Malam itu hujan membasuh kota, membuat suhu udara turun beberapa derajat, dan membuat orang-orang lebih memilih berada di rumah, memeluk hangat.
Namun tak peduli cuaca yang bagaimana pun, di dalam studio di suatu gedung itu tetap lah hangat.
"Jadi, mas Abdul, udah berapa kali anniv pernikahan nya nih?" tanya seorang pria muda, moderator acara bincang-bincang itu.
"Hemm.. berapa yah?" yang ditanya menggaruk-garuk kepala, lalu menyikut perempuan yang duduk di sebelahnya, istrinya.
"Alhamdulillah berjalan sepuluh tahun," jawab Abdul, setelah di beritahu oleh sang istri.
"Oh, sudah lumayan jauh ya jalannya," sahut moderator sambil menyengir.

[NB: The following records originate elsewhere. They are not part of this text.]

(* ===== verification/Pipeline.v ===== *)
(** * The index pipeline (dpdk_component/indexGenerator.cpp, dpdk_component/indexPersister.cpp)

    Two stages: an index generator takes the index entries of the readers
    from its rings and puts them into the index buffer; an index persister
    waits until every flow of a disk block is indexed, copies the block's
    records to the index block buffer type by type, sorts them there, and
    notes the regions and the Bloom filter's column in the disk metadata. *)
From S2P Require Import Prelude Util BitMap PrefixBloom RingBuffer BlockBuffer IndexWrite MemoryPool PoolRecords IndexBuffer Disk.
From Stdlib Require Import ZArith Lia.

(** ** The index generator *)
Module Generator.
Section generator.
Context (hash_str : list Z -> Z) (hash_u64 : Z -> Z).

(** The rings, the entries their pointers point to, and the shared index
    buffer with its bit matrix and memory pools. *)
Record GState := mkG {
  buffers : list Spsc.PointerRingBuffer;
  index_heap : gmap Z Index;
  index_buffer : IndexBuffer;
  store : Store;
  count : Z }.

Definition readIndexFromBuffer (g : GState) (id : Z) : res (Z * GState) :=
  r ← zget (buffers g) id;
  '(ptr, r) ← Spsc.get r;
  l ← zset (buffers g) id r;
  Ok (ptr, mkG l (index_heap g) (index_buffer g) (store g) (count g)).

(** A refused insertion is tried again for ever. *)
Definition putIndexToCache (g : GState) (ptr : Z) : res GState :=
  match index_heap g !! ptr with
  | None => Undef
  | Some ix =>
      '(ok, ib, st) ← insert hash_str hash_u64 (index_buffer g) (store g) (ix_meta ix) (ix_position ix)
                        (ix_disk_block_id ix) (ix_rx_id ix);
      if ok : bool then Ok (mkG (buffers g) (index_heap g) ib st (count g)) else Blocks
  end.

(** One entry of a ring is taken, indexed and deleted; [None] when the ring
    was empty. *)
Definition take_one (g : GState) (id : Z) : res (option GState) :=
  '(ptr, g) ← readIndexFromBuffer g id;
  if ptr =? Spsc.nullptr then Ok None else
  g ← putIndexToCache g ptr;
  Ok (Some (mkG (buffers g) (delete ptr (index_heap g)) (index_buffer g) (store g) (u64 (count g + 1)))).

(** One pass over the rings. *)
Fixpoint pass (g : GState) (ids : list Z) : res GState :=
  match ids with
  | [] => Ok g
  | id :: ids => o ← take_one g id; pass (default g o) ids
  end.

(** What a ring still holds after the stop, in at most [fuel] entries. *)
Fixpoint drain (fuel : nat) (g : GState) (id : Z) : res GState :=
  match fuel with
  | O => Blocks
  | S fuel => o ← take_one g id; match o with None => Ok g | Some g => drain fuel g id end
  end.

Fixpoint drain_all (g : GState) (ids : list Z) : res GState :=
  match ids with
  | [] => Ok g
  | id :: ids =>
      r ← zget (buffers g) id;
      g ← drain (S (Z.to_nat (Spsc.count r))) g id;
      drain_all g ids
  end.

(** [run]: what the other threads do before each pass, and the stop flag read
    after it. *)
Fixpoint run (g : GState) (env : list ((GState -> GState) * bool)) : res GState :=
  match env with
  | [] => Blocks
  | (f, stop) :: env =>
      let g := f g in
      let ids := zseq (zlen (buffers g)) in
      g ← pass g ids;
      if stop : bool then drain_all g ids else run g env
  end.
End generator.
End Generator.

(** ** The index persister *)
Module Persister.
Section persister.
Context (std_sort : forall K, CppKey K -> list (K * Z) -> list (K * Z)).

Definition key_lens : list Z := [4; 4; 2; 2; 16; 16].

Record IndexPersister := mkIP {
  disk_size : Z;
  block_size : Z;
  block_num : Z;
  index_buffer_thread_id : Z;
  index_block_buffer_thread_id : Z }.

Record PState := mkP {
  persister : IndexPersister;
  index_buffer : IndexBuffer;
  store : Store;
  index_block_buffer : IndexB.IndexBlockBuffer;
  disk_buffer : DiskTable.DiskBuffer;
  disk_write_pos : Z }.

(** [bit_ceil] on 32-bit words. *)
Definition bit_ceil (x : Z) : Z :=
  if x <=? 1 then 1
  else u32 (foldl (fun x i => Z.lor x (Z.shiftr x i)) (x - 1) [1; 2; 4; 8; 16] + 1).

Definition new_IndexPersister (dsize bsize : Z) (ib : IndexBuffer) (ibb : IndexB.IndexBlockBuffer)
  : res (IndexPersister * IndexBuffer * IndexB.IndexBlockBuffer) :=
  if bsize =? 0 then Undef
  else if negb (Z.land dsize (u64 (dsize - 1)) =? 0) then Throws
  else
    let '(t1, ib) := addCheckThread ib in
    let '(t2, ibb) := IndexB.addWriteThread ibb in
    Ok (mkIP dsize bsize (dsize / bsize) t1 t2, ib, ibb).

(** [checkAndGetMeta], with the stop flag it reads: it waits for the packet
    count of the disk block and then for as many indexed flows. *)
Definition checkAndGetMeta (s : PState) (stop : bool) : res (option Z) :=
  id ← getCheckDishID (index_buffer s) (index_buffer_thread_id (persister s));
  if id =? MAX64 then Ok None
  else if stop then Ok None
  else
    o ← DiskTable.getDiskMeta (disk_buffer s) id;
    match o with
    | None => Undef
    | Some m =>
        if DiskTable.packet_count m =? 0 then Blocks else
        n ← checkIndexCount (index_buffer s) (index_block_buffer_thread_id (persister s));
        if n <? DiskTable.packet_count m then Blocks
        else getIndexBufferMeta (index_buffer s) (index_block_buffer_thread_id (persister s))
    end.

(** The bytes that the pools hold of a disk block, for one type and for all. *)
Fixpoint pools_len (pools : list Indexes.IndexMemoryPool) (t id total : Z) : res Z :=
  match pools with
  | [] => Ok total
  | p :: pools => n ← Indexes.getIndexLen p t id; pools_len pools t id (u64 (total + n))
  end.
Fixpoint total_len (pools : list Indexes.IndexMemoryPool) (id : Z) (types : list Z) (total : Z) : res Z :=
  match types with
  | [] => Ok total
  | t :: types => total ← pools_len pools t id total; total_len pools id types total
  end.

(** The records of one type are copied behind each other. *)
Fixpoint write_pools (pools : list Indexes.IndexMemoryPool) (b : IndexB.IndexBlockBuffer)
  (t id thread current offset : Z) : res (IndexB.IndexBlockBuffer * Z) :=
  match pools with
  | [] => Ok (b, offset)
  | p :: pools =>
      len ← Indexes.getIndexLen p t id;
      if len =? 0 then write_pools pools b t id thread current offset else
      b ← Indexes.writeToBuffer p t b id len thread (u64 (current + offset));
      write_pools pools b t id thread current (u64 (offset + len))
  end.

Fixpoint persist_types (pools : list Indexes.IndexMemoryPool) (b : IndexB.IndexBlockBuffer)
  (d : DiskTable.DiskBuffer) (id thread current : Z) (types : list Z)
  : res (IndexB.IndexBlockBuffer * DiskTable.DiskBuffer) :=
  match types with
  | [] => Ok (b, d)
  | t :: types =>
      '(b, offset) ← write_pools pools b t id thread current 0;
      kl ← zget key_lens t;
      b ← IndexB.sortIndex std_sort b current offset kl;
      d ← DiskTable.setIndexID d id t current (u64 (current + offset));
      persist_types pools b d id thread (u64 (current + offset)) types
  end.

Definition persistMeta (s : PState) (slot : Z) : res PState :=
  m ← zget (metas (index_buffer s)) slot;
  let pools := memory_pools (store s) in
  let id := disk_block_id m in
  total ← total_len pools id (zseq INDEX_NUM) 0;
  if disk_size (persister s) =? 0 then Undef else
  let current := disk_write_pos s mod disk_size (persister s) in
  '(b, d) ← persist_types pools (index_block_buffer s) (disk_buffer s) id
              (index_block_buffer_thread_id (persister s)) current (zseq INDEX_NUM);
  d ← DiskTable.setBloomFilterReadingCol (bitmap (store s)) d id (getWritingCol (bloomFilterMeta m));
  Ok (mkP (persister s) (index_buffer s) (store s) b d (u64 (disk_write_pos s + total))).

Definition clearMeta (s : PState) (slot : Z) : res PState :=
  m ← zget (metas (index_buffer s)) slot;
  d ← DiskTable.clearPacketCount (disk_buffer s) (disk_block_id m);
  let b := bitmap (store s) in
  let new_col := u64 (getWritingCol (bloomFilterMeta m) + getBackupColCount b) in
  b ← clearCol b new_col;
  '(ib, st) ← updateIndexBufferMeta (index_buffer s) (mkStore b (memory_pools (store s)))
                (index_buffer_thread_id (persister s)) new_col;
  Ok (mkP (persister s) ib st (index_block_buffer s) d (disk_write_pos s)).

(** [run]: one block per turn, after what the other threads did. *)
Fixpoint run_turns (s : PState) (env : list ((PState -> PState) * bool)) : res PState :=
  match env with
  | [] => Blocks
  | (f, stop) :: env =>
      let s := f s in
      o ← checkAndGetMeta s stop;
      match o with
      | None => Ok s
      | Some slot => s ← persistMeta s slot; s ← clearMeta s slot; run_turns s env
      end
  end.

Definition run (s : PState) (env : list ((PState -> PState) * bool)) : res (Z * PState) :=
  if (index_buffer_thread_id (persister s) =? MAX64)
     || (index_block_buffer_thread_id (persister s) =? MAX64)
  then Ok (-1, s) else s ← run_turns s env; Ok (0, s).
End persister.
End Persister.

Penonton di studio itu tertawa singkat.
"Nah, jadi nih mas Abdul, sebagai pengusaha sukses tentunya sibuk nih, lantas, adakah muncul masalah di dalam keluarga?"
"Ya, kalau masalah pasti nya ada, tapinya sejauh ini Alhamdulillah bisa kita selesaikan baik-baik," jawab Abdul sambil tersenyum. Istrinya turut senyum. Moderator mengangguk berkali-kali.
"Nah, kalau kita boleh tahu nih mas, bagaimana sih, cerita perjumpaan dengan mbak Zakiyah, kita penasaran nih?"
Seperti dugaan, Abdul yakin pertanyaan ini bakal meluncur dari moderator itu, yang pertanyaan ini sama saja berarti; kenapa memilih mbak Zakiyah?
Dua detik diberikan kepada hening. Moderator tersenyum bijak, dengan pandangan yang bertemu dengan Abdul, sedang Zakiyah tertunduk.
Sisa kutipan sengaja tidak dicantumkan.